━━ Given records ━━
(** *** A whole gesture *)

(** A gesture from start to unwind: the start tick [a0], the steady ticks,
    and the tick [aend] on which the origin stick is back in its dead zone.
    Its trace moves the pointer by the sum of the per-tick moves plus the
    unwind of that sum as the accumulator holds it, wrapped to [int]s. *)
Lemma run_gesture (st : state) (s : Z) (a0 aend : list float)
  (steady : list (list float)) :
  inMove st = false ->
  starting_stick a0 = Some s ->
  Forall (fun axes => checkDeadzone axes s = false) steady ->
  checkDeadzone aend s = true ->
  exists mvs evs st',
    doUnwind max_unwind_step
      (Int.wrap (fst (sum_moves (gesture_moves s (a0 :: steady)))),
       Int.wrap (snd (sum_moves (gesture_moves s (a0 :: steady)))))
      = Some (mvs, (0, 0)) /\
    run tick (a0 :: steady ++ [aend]) st = Some (evs, st') /\
    inMove st' = false /\
    unwindAccumulator st' = (0, 0) /\
    displacement evs =
      (fst (sum_moves (gesture_moves s (a0 :: steady))) + fst (sum_moves mvs),
       snd (sum_moves (gesture_moves s (a0 :: steady))) + snd (sum_moves mvs)).
Proof.
  intros Hmv Hstart Hall Hend.
  pose proof (tick_start a0 st s Hmv Hstart) as Htick0.
  set (st0 := set_gesture (with_axes st a0)
                (Int.add 0 (fst (stick_move a0 s)), Int.add 0 (snd (stick_move a0 s)))
                true s) in *.
  destruct (run_steady s steady st0 eq_refl eq_refl Hall)
    as (st1 & Hrun1 & Hacc1 & Hmv1 & Hidx1).
  assert (Hacc : unwindAccumulator st1 =
                 (Int.wrap (fst (sum_moves (gesture_moves s (a0 :: steady)))),
                  Int.wrap (snd (sum_moves (gesture_moves s (a0 :: steady)))))).
  { rewrite Hacc1. subst st0. cbn [set_gesture unwindAccumulator].
    change (accumulate (Int.add 0 (fst (stick_move a0 s)),
                        Int.add 0 (snd (stick_move a0 s)))
              (gesture_moves s steady))
      with (accumulate (0, 0) (gesture_moves s (a0 :: steady))).
    rewrite accumulate_wrap
      by (cbn [fst snd]; unfold Int.in_range; rewrite int_min_val, int_max_val; lia).
    reflexivity. }
  destruct (doUnwind_total max_unwind_step max_unwind_step_ok _ _
              (wrap_in_range (fst (sum_moves (gesture_moves s (a0 :: steady)))))
              (wrap_in_range (snd (sum_moves (gesture_moves s (a0 :: steady))))))
    as [mvs Hunwind].
  assert (Hunwind1 : doUnwind max_unwind_step (unwindAccumulator st1) = Some (mvs, (0, 0)))
    by (rewrite Hacc; exact Hunwind).
  pose proof (tick_stop aend st1 s mvs (0, 0) Hmv1 Hidx1 Hend Hunwind1) as Htick2.
  assert (Hlast : run tick [aend] st1 =
                  Some (([MouseButtons false false false] ++ setKeys s false
                           ++ [Delay 10] ++ moves_events mvs) ++ [],
                        set_gesture (with_axes st1 aend) (0, 0) false s))
    by (cbn [run]; now rewrite Htick2).
  pose proof (run_app tick steady [aend] st0 st1 _ _ _ Hrun1 Hlast) as Hrest.
  exists mvs. eexists _, _. split; [exact Hunwind|]. split; [|split; [|split]].
  - cbn [run app]. rewrite Htick0. fold st0. rewrite Hrest. reflexivity.
  - reflexivity.
  - reflexivity.
  - rewrite !displacement_app, displacement_setKeys, displacement_setMouseButtons,
      !displacement_moves, displacement_setKeys.
    cbn [displacement gesture_moves map sum_moves fst snd].
    fold (gesture_moves s steady).
    destruct (stick_move a0 s) as [x0 y0]. cbn [fst snd].
    destruct (sum_moves (gesture_moves s steady)) as [sx sy]. cbn [fst snd].
    f_equal; ring.
Qed.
━━━
Above are the records; repeat exactly the lines from the one holding "assert (Hunwind1 : doUnwind" down to the one holding "[Delay 10] ++", end lines included.

### Solution to this problem
  assert (Hunwind1 : doUnwind max_unwind_step (unwindAccumulator st1) = Some (mvs, (0, 0)))
    by (rewrite Hacc; exact Hunwind).
  pose proof (tick_stop aend st1 s mvs (0, 0) Hmv1 Hidx1 Hend Hunwind1) as Htick2.
  assert (Hlast : run tick [aend] st1 =
                  Some (([MouseButtons false false false] ++ setKeys s false
                           ++ [Delay 10] ++ moves_events mvs) ++ [],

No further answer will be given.